Source information
------
#[export] Instance DebugSymbol_eq_dec : EqDecision DebugSymbol.
Proof. solve_decision. Defined.
#[export] Instance DebugSourceLocation_eq_dec : EqDecision DebugSourceLocation.
Proof. solve_decision. Defined.

(** [sy_indices] finds an entry by its name. *)
Record DebugSymbols := {
  sy_entries : list DebugSymbol;
  sy_indices : gmap string nat;
  sy_source_path : string;
  sy_source_locations : list DebugSourceLocation;
}.

Definition no_symbols : DebugSymbols :=
  {| sy_entries := []; sy_indices := ∅; sy_source_path := ""; sy_source_locations := [] |}.

(** [operator==] does not look at the index. *)
Definition DebugSymbols_eqb (s t : DebugSymbols) : bool :=
  bool_decide (sy_entries s = sy_entries t) && bool_decide (sy_source_path s = sy_source_path t)
  && bool_decide (sy_source_locations s = sy_source_locations t).

(** ** Queries *)

Definition DebugSymbols_empty (s : DebugSymbols) : bool := bool_decide (sy_entries s = []).
Definition DebugSymbols_size (s : DebugSymbols) : nat := length (sy_entries s).
Definition DebugSymbols_has (name : string) (s : DebugSymbols) : bool := bool_decide (is_Some (sy_indices s !! name)).

(** [entries_.at(index)] *)
Definition entry_at (s : DebugSymbols) (index : nat) : outcome DebugSymbol :=
  match sy_entries s !! index with Some symbol => mret symbol | None => throw (OutOfRange "vector::at") end.

Definition has_kind (kind : DebugSymbolKind) (name : string) (s : DebugSymbols) : outcome bool :=
  match sy_indices s !! name with
  | None => mret false
  | Some index => symbol ← entry_at s index; mret (bool_decide (dy_kind symbol = kind))
  end.
Definition DebugSymbols_hasCode := has_kind Code.
Definition DebugSymbols_hasData := has_kind Data.

Definition resolve_kind (kind : DebugSymbolKind) (what : string) (name : string) (s : DebugSymbols) : outcome Z :=
  match sy_indices s !! name with
  | None => throw (RuntimeError ("Unknown debug symbol: " +:+ name))
  | Some index =>
      symbol ← entry_at s index;
      _ ← throw_if (negb (bool_decide (dy_kind symbol = kind)))
            (RuntimeError ("Debug symbol is not a " +:+ what +:+ " label: " +:+ name));
      mret (dy_address symbol)
  end.
Definition DebugSymbols_resolveCode := resolve_kind Code "code".
Definition DebugSymbols_resolveData := resolve_kind Data "data".

Definition DebugSymbols_hasSourceLocations (s : DebugSymbols) : bool := negb (bool_decide (sy_source_locations s = [])).

Definition DebugSymbols_resolveSourceLine (line : Z) (s : DebugSymbols) : outcome Z :=
  _ ← throw_if (line =? 0) (RuntimeError "Source line must be greater than zero");
  match list_find (fun l => sl_line l = line) (sy_source_locations s) with
  | Some (_, l) => mret (sl_address l)
  | None => throw (RuntimeError ("Unknown executable source line: " +:+ pretty line))
  end.

Definition DebugSymbols_sourceLineForAddress (address : Z) (s : DebugSymbols) : outcome Z :=
  match list_find (fun l => sl_address l = address) (sy_source_locations s) with
  | Some (_, l) => mret (sl_line l)
  | None => throw (RuntimeError ("No source line for executable address: " +:+ pretty address))
  end.

Definition debugSymbolsPathForExecutable (executablePath : string) : string := executablePath +:+ ".zsym".

(** ** Construction *)

Definition isValidSymbolName (name : string) : bool :=
  match name with
  | EmptyString => false
  | String first _ =>
      (isalpha first || bool_decide (first = "_"%char)) && all_chars (fun ch => isalnum ch || bool_decide (ch = "_"%char)) name
  end.

Definition DebugSymbols_add (kind : DebugSymbolKind) (name : string) (address : Z) (s : DebugSymbols) : outcome DebugSymbols :=
  _ ← throw_if (negb (isValidSymbolName name)) (RuntimeError ("Invalid debug symbol name: " +:+ name));
  _ ← throw_if (DebugSymbols_has name s) (RuntimeError ("Duplicate debug symbol: " +:+ name));
  mret {| sy_entries := sy_entries s ++ [{| dy_kind := kind; dy_name := name; dy_address := address |}];
          sy_indices := <[name := length (sy_entries s)]> (sy_indices s);
          sy_source_path := sy_source_path s; sy_source_locations := sy_source_locations s |}.

(** The loop over the existing locations: the first one that agrees decides. *)
Definition DebugSymbols_addSourceLocation (address line : Z) (s : DebugSymbols) : outcome DebugSymbols :=
  _ ← throw_if (line =? 0) (RuntimeError "Source line must be greater than zero");
  _ ← match list_find (fun l => sl_address l = address \/ sl_line l = line) (sy_source_locations s) with
      | Some (_, l) =>
          throw (RuntimeError (if sl_address l =? address then "Duplicate source address: " +:+ pretty address
                               else "Duplicate executable source line: " +:+ pretty line))
      | None => mret tt
      end;
  mret {| sy_entries := sy_entries s; sy_indices := sy_indices s; sy_source_path := sy_source_path s;
          sy_source_locations := sy_source_locations s ++ [{| sl_address := address; sl_line := line |}] |}.

Definition set_source_path (path : string) (s : DebugSymbols) : DebugSymbols :=
  {| sy_entries := sy_entries s; sy_indices := sy_indices s; sy_source_path := path;
     sy_source_locations := sy_source_locations s |}.

(** A loop that updates the symbols for every element. *)
Fixpoint add_each {A} (f : A -> DebugSymbols -> outcome DebugSymbols) (l : list A) (s : DebugSymbols)
    : outcome DebugSymbols :=
  match l with [] => mret s | x :: l => s ← f x s; add_each f l s end.

(** [std::sort] on the pairs of a table, whose names are distinct. *)
Definition name_le (x y : string * Z) : Prop := string_le x.1 y.1.
#[export] Instance name_le_dec : RelDecision name_le.
Proof. intros x y. unfold name_le. apply _. Defined.
Definition sorted_labels (labels : LabelTable) : list (string * Z) := merge_sort name_le (map_to_list labels).

(** The address of the instruction with an index, when it fits. *)
Definition code_address (codeBase index : Z) (message : string) : outcome Z :=
  _ ← throw_if (index >? (UINT64_MAX - codeBase) / kInstructionSize) (RuntimeError message);
  mret (u64 (codeBase + u64 (index * kInstructionSize))).

Definition DebugSymbols_fromAssembledProgram (program : AssembledProgram) (codeBase : Z) (sourcePath : string)
    : outcome DebugSymbols :=
  let lines := instruction_source_lines program in
  let symbols := set_source_path sourcePath no_symbols in
  _ ← throw_if (negb (bool_decide (lines = [])) && negb (bool_decide (length lines = length (instructions program))))
        (RuntimeError "Instruction source-line mapping size mismatch");
  symbols ← add_each (fun '(name, index) s => address ← code_address codeBase index "Code symbol address overflow";
                                              DebugSymbols_add Code name address s)
              (sorted_labels (ap_labels program)) symbols;
  symbols ← add_each (fun '(name, address) s => DebugSymbols_add Data name address s)
              (sorted_labels (data_labels program)) symbols;
  add_each (fun '(index, l) s => address ← code_address codeBase (Z.of_nat index) "Source location address overflow";
                                 DebugSymbols_addSourceLocation address l s)
    (zip (seq 0 (length lines)) lines) symbols.

(** ** The file *)

Definition kHeader : string := "ZCPU-SYMBOLS 2".
Definition kLegacyHeader : string := "ZCPU-SYMBOLS 1".
Definition backslash : ascii := "\".

(** [out << std::quoted(text)] *)
Fixpoint escaped (text : string) : string :=
  match text with
  | EmptyString => EmptyString
  | String c rest =>
      if bool_decide (c = quote) || bool_decide (c = backslash) then String backslash (String c (escaped rest))
      else String c (escaped rest)
  end.
Definition write_quoted (text : string) : string := String quote (escaped text +:+ String quote EmptyString).

(** [in >> std::quoted(text)], with what is left of the stream: up to the closing
    quote, or a word when the text does not start with a quote. *)
Fixpoint read_escaped (input : string) : option (string * string) :=
  match input with
  | EmptyString => None
  | String c rest =>
      if bool_decide (c = backslash) then
        match rest with
        | EmptyString => None
        | String c rest => '(text, rest) ← read_escaped rest; Some (String c text, rest)
        end
      else if bool_decide (c = quote) then Some (EmptyString, rest)
      else '(text, rest) ← read_escaped rest; Some (String c text, rest)
  end.
Definition read_quoted (input : string) : option (string * string) :=
  match (span isspace input).2 with
  | EmptyString => None
  | String c rest => if bool_decide (c = quote) then read_escaped rest else Some (next_word (String c rest))
  end.

Definition at_line_number (lineNumber : Z) : string := " at line " +:+ pretty lineNumber.

Definition parseSymbolAddress (text : string) (lineNumber : Z) : outcome Z :=
  let failure := RuntimeError ("Invalid symbol address" +:+ at_line_number lineNumber) in
  if empty text || front_is "-"%char text then throw failure
  else match stoull read_decimal text with
       | Ret (value, parsed) => if (parsed =? String.length text)%nat then mret value else throw failure
       | Throw _ => throw failure
       end.

Definition parseSourceLine (text : string) (lineNumber : Z) : outcome Z :=
  value ← parseSymbolAddress text lineNumber;
  _ ← throw_if (value =? 0) (RuntimeError ("Source line must be greater than zero" +:+ at_line_number lineNumber));
  mret value.

Definition parseKind (text : string) (lineNumber : Z) : outcome DebugSymbolKind :=
  if bool_decide (text = "CODE") then mret Code
  else if bool_decide (text = "DATA") then mret Data
  else throw (RuntimeError ("Invalid symbol kind" +:+ at_line_number lineNumber)).

(** The arguments of [add] and [addSourceLocation] are parsed from left to right,
    one of the orders C++ allows; it decides which message a line with two
    mistakes is reported with.

    [in >> first >> second && !(in >> extra)] *)
Definition two_words (input : string) : option (string * string) :=
  let '(first, rest) := next_word input in
  let '(second, rest) := next_word rest in
  if empty first || empty second || negb (empty (next_word rest).1) then None else Some (first, second).

Definition read_record (legacy : bool) (line : string) (lineNumber : Z) (s : DebugSymbols) : outcome DebugSymbols :=
  let '(recordType, rest) := next_word line in
  if negb legacy && bool_decide (recordType = "SOURCE") then
    match read_quoted rest with
    | Some (sourcePath, rest) =>
        _ ← throw_if (negb (empty (next_word rest).1))
              (RuntimeError ("Malformed source path" +:+ at_line_number lineNumber));
        _ ← throw_if (negb (empty (sy_source_path s)))
              (RuntimeError ("Duplicate source path" +:+ at_line_number lineNumber));
        mret (set_source_path sourcePath s)
    | None => throw (RuntimeError ("Malformed source path" +:+ at_line_number lineNumber))
    end
  else if negb legacy && bool_decide (recordType = "LINE") then
    match two_words rest with
    | Some (addressText, sourceLineText) =>
        address ← parseSymbolAddress addressText lineNumber;
        line ← parseSourceLine sourceLineText lineNumber;
        DebugSymbols_addSourceLocation address line s
    | None => throw (RuntimeError ("Malformed source location" +:+ at_line_number lineNumber))
    end
  else
    match two_words rest with
    | Some (name, addressText) =>
        kind ← parseKind recordType lineNumber;
        address ← parseSymbolAddress addressText lineNumber;
        DebugSymbols_add kind name address s
    | None => throw (RuntimeError ("Malformed debug symbol" +:+ at_line_number lineNumber))
    end.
------
Give an exact copy of the lines above from the line with "symbols ← add_each (fun '(name, address)" up to and including the line with "Definition backslash : ascii", and leave everything else out.

  symbols ← add_each (fun '(name, address) s => DebugSymbols_add Data name address s)
              (sorted_labels (data_labels program)) symbols;
  add_each (fun '(index, l) s => address ← code_address codeBase (Z.of_nat index) "Source location address overflow";
                                 DebugSymbols_addSourceLocation address l s)
    (zip (seq 0 (length lines)) lines) symbols.

(** ** The file *)

Definition kHeader : string := "ZCPU-SYMBOLS 2".
Definition kLegacyHeader : string := "ZCPU-SYMBOLS 1".
Definition backslash : ascii := "\".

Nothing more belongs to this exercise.